Output the full listing below, keeping each line exact.

++++ SOURCE DATA ++++

Lemma files_distinct_same {F} (h h' : list (UnpfsFid F)) :
  map file h = map file h' -> files_distinct h' -> files_distinct h.
Proof.
  intros Hm Hd m n x y f Hx Hy Hfx Hfy.
  assert (forall k z, h !! k = Some z -> file z = Some f -> exists z', h' !! k = Some z' /\ file z' = Some f) as Hsame.
  { intros k z Hk Hz. assert (map file h' !! k = Some (Some f)) as Hl by (by rewrite <- Hm, list_lookup_fmap, Hk, <- Hz).
    apply list_lookup_fmap_Some in Hl as (z' & Hl & Hz'). by exists z'. }
  destruct (Hsame m x Hx Hfx) as (x' & Hx' & Hf1), (Hsame n y Hy Hfy) as (y' & Hy' & Hf2). by eapply Hd.
Qed.

(** Two files are opened; then the requests on them come. *)
Definition opening : list Msg := [
  {| msg_tag := 1; msg_body := Tattach 7 NOFID "u" "/" 0 |};
  {| msg_tag := 2; msg_body := Twalk 7 8 ["motd"] |}; {| msg_tag := 3; msg_body := Tlopen 8 2 |};
  {| msg_tag := 4; msg_body := Twalk 7 9 ["log"] |}; {| msg_tag := 5; msg_body := Tlopen 9 2 |} ].

Definition file_msgs : list Msg := [
  {| msg_tag := 1; msg_body := Tread 8 1 5 |};
  {| msg_tag := 2; msg_body := Twrite 9 1 {| data_bytes := [x78] |} |};
  {| msg_tag := 3; msg_body := Tread 8 0 1 |}; {| msg_tag := 4; msg_body := Tread 9 0 3 |} ].

Definition file_frames : list (result io_error (list byte)) := Ok ∘ wire <$> opening ++ file_msgs.
Definition file_start : mem_conn := fs_init {| os := os two_files; heap := [] |} file_frames.
Definition open_labels : list label :=
  taken (concat (map (fun i => Recv :: replicate 16 (Run i true)) (seq 0 5))) file_start.
Definition open_conn : mem_conn := default file_start (mem_exec open_labels file_start).

(** All four come; the last moves before the others in every round, so that it
    reads the file before it is written. *)
Definition file_labels : list label :=
  taken (replicate 4 Recv ++ concat (replicate 16 [Run 8 true; Run 5 true; Run 6 true; Run 7 true]) ++ [Recv]) open_conn.
Definition file_answers : list Fcall :=
  [Rread {| data_bytes := [x69; x21] |}; Rwrite 1; Rread {| data_bytes := [x68] |};
   Rread {| data_bytes := [x61; x62; x63] |}].

Definition is_none {A} (o : option A) : bool := match o with None => true | Some _ => false end.
Definition is_done (t : fs_task machine string) : bool := match ft_stage t with At (Done _) => true | _ => false end.

(** Nothing can move, and every task is at its end: tests that can be run. *)
Definition quiet (c : mem_conn) : bool :=
  is_none (mem_step Recv c) && forallb (fun i => is_none (mem_step (Run i true) c) && is_none (mem_step (Run i false) c))
    (seq 0 (length (fc_tasks c))).

Lemma is_none_true {A} (o : option A) : is_none o = true -> o = None.
Proof. by destruct o. Qed.

Lemma quiet_stuck c : quiet c = true -> forall l, mem_step l c = None.
Proof.
  intros [Hr Ht]%andb_true_iff. rewrite forallb_forall in Ht. intros [|i ok]; [exact (is_none_true _ Hr)|].
  destruct (fc_tasks c !! i) as [t|] eqn:Ei.
  - apply lookup_lt_Some in Ei. specialize (Ht i ltac:(apply in_seq; lia)). apply andb_true_iff in Ht as [Ht1 Ht2].
    destruct ok; by apply is_none_true.
  - simpl. unfold fs_run_task. by rewrite Ei.
Qed.

Lemma is_done_Forall ts : forallb is_done ts = true -> Forall fs_done ts.
Proof.
  rewrite forallb_forall. intros H. apply Forall_forall. intros t Ht%list_elem_of_In%H. unfold is_done, fs_done in *.
  destruct (ft_stage t) as [|[]]; try discriminate Ht. by eexists.
Qed.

++++

ANSWER SPACE:
Lemma files_distinct_same {F} (h h' : list (UnpfsFid F)) :
  map file h = map file h' -> files_distinct h' -> files_distinct h.
Proof.
  intros Hm Hd m n x y f Hx Hy Hfx Hfy.
  assert (forall k z, h !! k = Some z -> file z = Some f -> exists z', h' !! k = Some z' /\ file z' = Some f) as Hsame.
  { intros k z Hk Hz. assert (map file h' !! k = Some (Some f)) as Hl by (by rewrite <- Hm, list_lookup_fmap, Hk, <- Hz).
    apply list_lookup_fmap_Some in Hl as (z' & Hl & Hz'). by exists z'. }
  destruct (Hsame m x Hx Hfx) as (x' & Hx' & Hf1), (Hsame n y Hy Hfy) as (y' & Hy' & Hf2). by eapply Hd.
Qed.

(** Two files are opened; then the requests on them come. *)
Definition opening : list Msg := [
  {| msg_tag := 1; msg_body := Tattach 7 NOFID "u" "/" 0 |};
  {| msg_tag := 2; msg_body := Twalk 7 8 ["motd"] |}; {| msg_tag := 3; msg_body := Tlopen 8 2 |};
  {| msg_tag := 4; msg_body := Twalk 7 9 ["log"] |}; {| msg_tag := 5; msg_body := Tlopen 9 2 |} ].

Definition file_msgs : list Msg := [
  {| msg_tag := 1; msg_body := Tread 8 1 5 |};
  {| msg_tag := 2; msg_body := Twrite 9 1 {| data_bytes := [x78] |} |};
  {| msg_tag := 3; msg_body := Tread 8 0 1 |}; {| msg_tag := 4; msg_body := Tread 9 0 3 |} ].

Definition file_frames : list (result io_error (list byte)) := Ok ∘ wire <$> opening ++ file_msgs.
Definition file_start : mem_conn := fs_init {| os := os two_files; heap := [] |} file_frames.
Definition open_labels : list label :=
  taken (concat (map (fun i => Recv :: replicate 16 (Run i true)) (seq 0 5))) file_start.
Definition open_conn : mem_conn := default file_start (mem_exec open_labels file_start).

(** All four come; the last moves before the others in every round, so that it
    reads the file before it is written. *)
Definition file_labels : list label :=
  taken (replicate 4 Recv ++ concat (replicate 16 [Run 8 true; Run 5 true; Run 6 true; Run 7 true]) ++ [Recv]) open_conn.
Definition file_answers : list Fcall :=
  [Rread {| data_bytes := [x69; x21] |}; Rwrite 1; Rread {| data_bytes := [x68] |};
   Rread {| data_bytes := [x61; x62; x63] |}].

Definition is_none {A} (o : option A) : bool := match o with None => true | Some _ => false end.
Definition is_done (t : fs_task machine string) : bool := match ft_stage t with At (Done _) => true | _ => false end.

(** Nothing can move, and every task is at its end: tests that can be run. *)
Definition quiet (c : mem_conn) : bool :=
  is_none (mem_step Recv c) && forallb (fun i => is_none (mem_step (Run i true) c) && is_none (mem_step (Run i false) c))
    (seq 0 (length (fc_tasks c))).

Lemma is_none_true {A} (o : option A) : is_none o = true -> o = None.
Proof. by destruct o. Qed.

Lemma quiet_stuck c : quiet c = true -> forall l, mem_step l c = None.
Proof.
  intros [Hr Ht]%andb_true_iff. rewrite forallb_forall in Ht. intros [|i ok]; [exact (is_none_true _ Hr)|].
  destruct (fc_tasks c !! i) as [t|] eqn:Ei.
  - apply lookup_lt_Some in Ei. specialize (Ht i ltac:(apply in_seq; lia)). apply andb_true_iff in Ht as [Ht1 Ht2].
    destruct ok; by apply is_none_true.
  - simpl. unfold fs_run_task. by rewrite Ei.
Qed.

Lemma is_done_Forall ts : forallb is_done ts = true -> Forall fs_done ts.
Proof.
  rewrite forallb_forall. intros H. apply Forall_forall. intros t Ht%list_elem_of_In%H. unfold is_done, fs_done in *.
  destruct (ft_stage t) as [|[]]; try discriminate Ht. by eexists.
Qed.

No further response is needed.